Obispos piden a Barack Obama parar la detención de las familias de migrantes

Obispos católicos y luteranos evangélicos argumentan efectos nocivos en madres, niños y en la moral de la sociedad

DALLAS - Obispos católicos y luteranos evangélicos pidieron hoy al gobierno del presidente Barack Obama cesar la detención de familias de migrantes, por los efectos nocivos que causa en las madres, los niños y en la moral de la sociedad.

La petición fue formulada por los obispos católicos Gustavo García-Siller, de San Antonio; Eusebio Elizondo, de Seattle, y James Tamayo de Laredo, además de Michael Rinehart y H. Julián Gordy obispos de la Iglesia evangélica luterana en América.

Los prelados realizaron el pedido al gobierno estadunidense, tras visitar este viernes el Centro Residencial Familiar del Sur de Texas.

La instalación, ubicada en la comunidad de Dilley, al sur de San Antonio, constituye el mayor centro de detención de familias migrantes en todo Estados Unidos, con una capacidad para dos mil 400 personas.

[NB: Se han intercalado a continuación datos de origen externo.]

(* ===== verification/DbFacts.v ===== *)
(** * DbFacts: what a statement that succeeds has done

    One inversion lemma per INSERT and UPDATE of [Db]: the table it changes,
    the row count, and the constraint that held. *)

From S2P Require Import Prelude.
From S2P Require Import Domain.
From S2P Require Import Db.
From S2P Require Import TaskStore.

Section Facts.
Implicit Types (d : DB).

Lemma guard_sql_ok {A} e b (k : res A) a : guard_sql e b k = Ok a -> b = false /\ k = Ok a.
Proof. unfold guard_sql. by destruct b. Qed.

(** *** Inserts *)
Lemma insert_project_ok p d d' :
  insert_project p d = Ok d' ->
  d' = d <| projects := projects d ++ [p] |> /\ has_project d (pr_ProjectID p) = false.
Proof. unfold insert_project. intros [H1 [= <-]]%guard_sql_ok. done. Qed.

Lemma insert_pair_ok p d d' :
  insert_pair p d = Ok d' ->
  d' = d <| pairs := pairs d ++ [p] |> /\ has_project d (p_ProjectID p) = true /\
  existsb (fun q => (p_PairID q == p_PairID p) || (p_ProjectID q == p_ProjectID p)) (pairs d) = false.
Proof.
  unfold insert_pair. intros [H1 H]%guard_sql_ok. apply guard_sql_ok in H as [H2 [= <-]].
  breflect. done.
Qed.

Lemma insert_task_ok t d d' :
  insert_task t d = Ok d' ->
  d' = d <| tasks := tasks d ++ [t] |> /\ task_check t = true /\ has_task d (t_TaskID t) = false /\
  has_pair d (t_PairID t) = true.
Proof.
  unfold insert_task. intros [H1 H]%guard_sql_ok. apply guard_sql_ok in H as [H2 H].
  apply guard_sql_ok in H as [H3 [= <-]]. breflect. done.
Qed.

Lemma insert_contract_ok k d d' :
  insert_contract k d = Ok d' ->
  d' = d <| task_contracts := task_contracts d ++ [k] |> /\ (1 <= k_revision_number k)%Z /\
  has_task d (k_task_id k) = true /\ opt_ok (has_contract d) (k_supersedes_contract_id k) = true /\
  forall q, In q (task_contracts d) ->
    k_contract_id q <> k_contract_id k /\
    (k_task_id q = k_task_id k -> k_revision_number q <> k_revision_number k) /\
    (k_supersedes_contract_id k <> None ->
       k_supersedes_contract_id q <> k_supersedes_contract_id k).
Proof.
  unfold insert_contract. intros [H1 H]%guard_sql_ok. apply guard_sql_ok in H as [H2 H].
  apply guard_sql_ok in H as [H3 [= <-]]. breflect. repeat split; try done.
  all: match goal with Hin : In ?q _ |- _ => apply (existsb_false_in _ _ q H2) in Hin end; breflect.
  - done.
  - intros Ht Hr. rewrite Ht, Hr, eqb_refl, Z.eqb_refl in *. done.
  - intros Hs Hq. rewrite Hq, eqb_refl in *.
    by destruct (k_supersedes_contract_id k).
Qed.

Lemma insert_attempt_ok a d d' :
  insert_attempt a d = Ok d' ->
  d' = d <| task_attempts := task_attempts d ++ [a] |> /\ (0 < a_AttemptNumber a)%Z /\
  has_task d (a_TaskID a) = true /\ has_contract_task d (a_ContractID a) (a_TaskID a) = true /\
  forall b, In b (task_attempts d) ->
    a_AttemptID b <> a_AttemptID a /\
    (a_TaskID b = a_TaskID a -> a_AttemptNumber b <> a_AttemptNumber a).
Proof.
  unfold insert_attempt. intros [H1 H]%guard_sql_ok. apply guard_sql_ok in H as [H2 H].
  apply guard_sql_ok in H as [H3 [= <-]]. breflect. repeat split; try done.
  all: match goal with Hin : In ?q _ |- _ => apply (existsb_false_in _ _ q H2) in Hin end; breflect.
  - done.
  - intros Ht Hr. rewrite Ht, Hr, eqb_refl, Z.eqb_refl in *. done.
Qed.

Lemma insert_session_ok w d d' :
  insert_session w d = Ok d' ->
  d' = d <| worker_sessions := worker_sessions d ++ [w] |> /\ has_pair d (ws_PairID w) = true /\
  forall v, In v (worker_sessions d) -> ws_PairID v <> ws_PairID w /\ ws_SessionID v <> ws_SessionID w.
Proof.
  unfold insert_session. intros [H1 H]%guard_sql_ok. apply guard_sql_ok in H as [H2 H].
  apply guard_sql_ok in H as [H3 [= <-]]. breflect. repeat split; try done.
  all: match goal with Hin : In ?q _ |- _ => apply (existsb_false_in _ _ q H2) in Hin end; breflect; done.
Qed.

Lemma insert_provisioning_ok o d d' :
  insert_provisioning o d = Ok d' ->
  d' = d <| pair_provisioning_operations := pair_provisioning_operations d ++ [o] |> /\
  has_pair d (pp_PairID o) = true /\
  forall q, In q (pair_provisioning_operations d) ->
    pp_OperationID q <> pp_OperationID o /\
    (provisioning_unresolved o = true -> provisioning_unresolved q = true -> pp_PairID q <> pp_PairID o).
Proof.
  unfold insert_provisioning. intros [H1 H]%guard_sql_ok. apply guard_sql_ok in H as [H2 [= <-]].
  breflect. repeat split; try done.
  all: match goal with Hin : In ?q _ |- _ => apply (existsb_false_in _ _ q H1) in Hin end; breflect.
  - done.
  - intros Hu Hv Hp. rewrite Hu, Hv, Hp, eqb_refl in *. done.
Qed.

Lemma insert_dispatch_ok o d d' :
  insert_dispatch o d = Ok d' ->
  d' = d <| dispatch_operations := dispatch_operations d ++ [o] |> /\
  has_attempt d (d_AttemptID o) = true /\ has_pair d (d_PairID o) = true /\
  has_task d (d_TaskID o) = true /\
  forall q, In q (dispatch_operations d) ->
    d_OperationID q <> d_OperationID o /\ d_AttemptID q <> d_AttemptID o.
Proof.
  unfold insert_dispatch. intros [H1 H]%guard_sql_ok. apply guard_sql_ok in H as [H2 [= <-]].
  breflect. repeat split; try done.
  all: match goal with Hin : In ?q _ |- _ => apply (existsb_false_in _ _ q H1) in Hin end; breflect; done.
Qed.

Lemma insert_stop_ok o d d' :
  insert_stop o d = Ok d' ->
  d' = d <| stop_operations := stop_operations d ++ [o] |> /\ stop_check o = true /\
  has_pair d (so_PairID o) = true /\
  forall q, In q (stop_operations d) ->
    so_OperationID q <> so_OperationID o /\
    (so_RestoreOperationID o <> None -> so_RestoreOperationID q <> so_RestoreOperationID o) /\
    (so_Purpose o = RunningAttemptStop -> so_AttemptID o <> None -> so_Purpose q = RunningAttemptStop ->
       so_AttemptID q <> so_AttemptID o).
Proof.
  unfold insert_stop. intros [H1 H]%guard_sql_ok. apply guard_sql_ok in H as [H2 H].
  apply guard_sql_ok in H as [H3 [= <-]]. breflect. repeat split; try done.
  all: match goal with Hin : In ?q _ |- _ => apply (existsb_false_in _ _ q H2) in Hin end; breflect.
  - done.
  - intros Hs Hq. rewrite Hq, eqb_refl in *. by destruct (so_RestoreOperationID o).
  - intros Hs Ha Hq He. rewrite Hs, Hq, He, !eqb_refl in *. by destruct (so_AttemptID o).
Qed.

Lemma insert_authorization_ok a d d' :
  insert_authorization a d = Ok d' ->
  d' = d <| restore_authorizations := restore_authorizations d ++ [a] |> /\
  forall b, In b (restore_authorizations d) -> ra_AuthorizationID b <> ra_AuthorizationID a.
Proof.
  unfold insert_authorization. intros [H1 H]%guard_sql_ok. apply guard_sql_ok in H as [H2 H].
  apply guard_sql_ok in H as [H3 [= <-]]. split; [done|].
  intros b Hb. pose proof (existsb_false_in _ _ b H2 Hb) as Hf. cbn in Hf. by breflect.
Qed.

Lemma insert_restore_ok o d d' :
  insert_restore o d = Ok d' ->
  d' = d <| pair_restore_operations := pair_restore_operations d ++ [o] |> /\
  restore_check o = true /\ has_pair d (ro_PairID o) = true /\
  forall q, In q (pair_restore_operations d) ->
    ro_OperationID q <> ro_OperationID o /\ ro_AuthorizationID q <> ro_AuthorizationID o /\
    (restore_unresolved o = true -> restore_unresolved q = true -> ro_PairID q <> ro_PairID o).
Proof.
  unfold insert_restore. intros [H1 H]%guard_sql_ok. apply guard_sql_ok in H as [H2 H].
  apply guard_sql_ok in H as [H3 [= <-]]. breflect. repeat split; try done.
  all: match goal with Hin : In ?q _ |- _ => apply (existsb_false_in _ _ q H2) in Hin end; breflect; try done.
  intros Hu Hv Hp. rewrite Hu, Hv, Hp, eqb_refl in *. done.
Qed.

Lemma insert_budget_ok b d d' :
  insert_budget b d = Ok d' ->
  d' = d <| attempt_execution_budgets := attempt_execution_budgets d ++ [b] |> /\
  budget_lineage d b = true /\ budget_check b = true /\
  forall c, In c (attempt_execution_budgets d) ->
    b_AttemptID c <> b_AttemptID b /\ b_DispatchOperationID c <> b_DispatchOperationID b.
Proof.
  unfold insert_budget. intros [H1 H]%guard_sql_ok. apply guard_sql_ok in H as [H2 H].
  apply guard_sql_ok in H as [H3 H]. apply guard_sql_ok in H as [H4 [= <-]]. breflect.
  repeat split; try done.
  all: match goal with Hin : In ?q _ |- _ => apply (existsb_false_in _ _ q H3) in Hin end; breflect; done.
Qed.

(** *** Updates *)
Lemma update_tasks_ok p f d d' n :
  update_tasks p f d = Ok (d', n) ->
  d' = d <| tasks := upd p f (tasks d) |> /\ n = affected p (tasks d) /\
  forall t, In t (tasks d) -> p t = true -> task_check (f t) = true.
Proof.
  unfold update_tasks. intros [H1 [= <- <-]]%guard_sql_ok. breflect. repeat split.
  intros t Hin Hp. rewrite forallb_forall in H1. specialize (H1 t Hin). by rewrite Hp in H1.
Qed.
Lemma update_contracts_ok p f d d' n :
  update_contracts p f d = Ok (d', n) ->
  d' = d <| task_contracts := upd p f (task_contracts d) |> /\ n = affected p (task_contracts d) /\
  forall k, In k (task_contracts d) -> p k = true -> k_is_immutable k = false.
Proof.
  unfold update_contracts. intros [H1 [= <- <-]]%guard_sql_ok. repeat split.
  intros k Hin Hp. apply (existsb_false_in _ _ k H1) in Hin. by rewrite Hp in Hin.
Qed.
Lemma update_attempts_ok p f d d' n :
  update_attempts p f d = Ok (d', n) ->
  d' = d <| task_attempts := upd p f (task_attempts d) |> /\ n = affected p (task_attempts d).
Proof. unfold update_attempts. by intros [H1 [= <- <-]]%guard_sql_ok. Qed.
Lemma update_sessions_ok p f d d' n :
  update_sessions p f d = Ok (d', n) ->
  d' = d <| worker_sessions := upd p f (worker_sessions d) |> /\ n = affected p (worker_sessions d).
Proof. unfold update_sessions. by intros [H1 [= <- <-]]%guard_sql_ok. Qed.
Lemma update_provisioning_ok p f d d' n :
  update_provisioning p f d = Ok (d', n) ->
  d' = d <| pair_provisioning_operations := upd p f (pair_provisioning_operations d) |>.
Proof. unfold update_provisioning. by intros [H1 [= <- <-]]%guard_sql_ok. Qed.
Lemma update_dispatch_ok p f d d' n :
  update_dispatch p f d = Ok (d', n) ->
  d' = d <| dispatch_operations := upd p f (dispatch_operations d) |> /\
  n = affected p (dispatch_operations d) /\
  forall o, In o (dispatch_operations d) -> p o = true -> dispatch_trigger d o (f o) = false.
Proof.
  unfold update_dispatch. intros [H1 [= <- <-]]%guard_sql_ok. repeat split.
  intros o Hin Hp. apply (existsb_false_in _ _ o H1) in Hin. by rewrite Hp in Hin.
Qed.
Lemma update_dispatch_resolution_ok p r d d' n :
  update_dispatch_resolution p r d = Ok (d', n) ->
  d' = d <| dispatch_operations :=
         upd p (fun o => o <| d_ResolutionState := r |>) (dispatch_operations d) |>.
Proof. by intros [= <- <-]. Qed.
Lemma update_stops_ok p f d d' n :
  update_stops p f d = Ok (d', n) ->
  d' = d <| stop_operations := upd p f (stop_operations d) |> /\ n = affected p (stop_operations d).
Proof. unfold update_stops. by intros [H1 [= <- <-]]%guard_sql_ok. Qed.
Lemma update_restores_ok p f d d' n :
  update_restores p f d = Ok (d', n) ->
  d' = d <| pair_restore_operations := upd p f (pair_restore_operations d) |> /\
  n = affected p (pair_restore_operations d) /\
  forall o, In o (pair_restore_operations d) -> p o = true ->
    restore_trigger o (f o) = false /\ restore_check (f o) = true.
Proof.
  unfold update_restores. intros [H1 H]%guard_sql_ok. apply guard_sql_ok in H as [H2 H].
  apply guard_sql_ok in H as [H3 H]. apply guard_sql_ok in H as [H4 [= <- <-]]. breflect.
  repeat split.
  - apply (existsb_false_in _ _ o H1) in H. by rewrite H0 in H.
  - rewrite forallb_forall in H2. specialize (H2 o H). by rewrite H0 in H2.
Qed.
End Facts.

(** A statement that leaves the rows a query looks at. *)
Lemma find_upd_skip {A} (p q : A -> bool) (f : A -> A) l :
  (forall r, p r = true -> q r = false /\ q (f r) = false) -> find q (upd p f l) = find q l.
Proof.
  intros H. unfold upd. induction l as [|r l IH]; [done|]. cbn. destruct (p r) eqn:E.
  - destruct (H r E) as [-> ->]. done.
  - by rewrite IH.
Qed.
Lemma find_upd {A} (p q : A -> bool) (f : A -> A) l :
  (forall r, p r = true -> q (f r) = q r) ->
  find q (upd p f l) = option_map (fun r => if p r then f r else r) (find q l).
Proof.
  intros H. unfold upd. induction l as [|r l IH]; [done|]. cbn. destruct (p r) eqn:E.
  - rewrite (H r E). destruct (q r); [cbn; by rewrite E|done].
  - destruct (q r); [cbn; by rewrite E|done].
Qed.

Los obispos denunciaron que desde el verano pasado, el Departamento de Seguridad Nacional (DHS) ha enviado a cientos de familias a los centros de detención en Nuevo México, Texas y Pensilvania, bajo una nueva política dirigida a personas que huyen de la violencia en Centroamérica.

“Después de esta visita, mi pregunta principal es: ¿Por qué? ¿Por qué nos sentimos obligados a colocar en detención estas personas vulnerables, traumatizando a madres jóvenes con niños que huyen de la persecución en sus países de origen?”, cuestionó García-Siller.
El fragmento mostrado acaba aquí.